> Prompt
Will you quote precisely the lines that run from the top of the material below to the line containing "destruct (negb _);", both ends included?

> Input data
Lemma body_resume_runs b s : s ⟶ body_resume cfg user stops b s.
Proof.
  unfold body_resume. destruct (_ || _); [reflexivity|]. cbv zeta. etransitivity; [apply (update_body_runs b (set_bs_paused false))|].
  destruct (bs_observed _); [|reflexivity]. unfold resume_request_body. destruct (closed _); [reflexivity|]. cbv zeta.
  etransitivity; [apply (set_paused_runs false)|]. etransitivity; [apply start_body_timeout_runs|].
  etransitivity; [apply (parser_events_runs false)|]. destruct (_ && _); [apply start_read_runs|reflexivity].
Qed.

(** ** Upgrades, and calls of the user *)

Lemma handle_upgrade_runs extra s : s ⟶ handle_upgrade cfg user extra s.
Proof.
  unfold handle_upgrade. destruct (active_request s) as [a|]; [|apply send_error_ticks]. cbv zeta. destruct (split_path_query _) as [p q].
  destruct (negb _); [apply send_error_ticks|]. destruct (find_upgrade_route _ _ _ _) as [[k params]|]; [|apply send_error_ticks].
  match goal with |- context [user ?e s] => pose proof (user_ticks e s eq_refl) as H; destruct (user e s) as [s' [x|]] end; cbn [fst] in H; [|done].
  etransitivity; [exact H|apply send_error_ticks].
Qed.

Lemma accept_upgrade_runs response s : s ⟶ accept_upgrade response s.
Proof.
  unfold accept_upgrade. etransitivity; [apply close_timeout_timer_ticks|]. etransitivity; [by apply (happen_ticks se_read_stop)|].
  apply runs_once, tick_accept.
Qed.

> Task response
Lemma body_resume_runs b s : s ⟶ body_resume cfg user stops b s.
Proof.
  unfold body_resume. destruct (_ || _); [reflexivity|]. cbv zeta. etransitivity; [apply (update_body_runs b (set_bs_paused false))|].
  destruct (bs_observed _); [|reflexivity]. unfold resume_request_body. destruct (closed _); [reflexivity|]. cbv zeta.
  etransitivity; [apply (set_paused_runs false)|]. etransitivity; [apply start_body_timeout_runs|].
  etransitivity; [apply (parser_events_runs false)|]. destruct (_ && _); [apply start_read_runs|reflexivity].
Qed.

(** ** Upgrades, and calls of the user *)

Lemma handle_upgrade_runs extra s : s ⟶ handle_upgrade cfg user extra s.
Proof.
  unfold handle_upgrade. destruct (active_request s) as [a|]; [|apply send_error_ticks]. cbv zeta. destruct (split_path_query _) as [p q].
  destruct (negb _); [apply send_error_ticks|]. destruct (find_upgrade_route _ _ _ _) as [[k params]|]; [|apply send_error_ticks].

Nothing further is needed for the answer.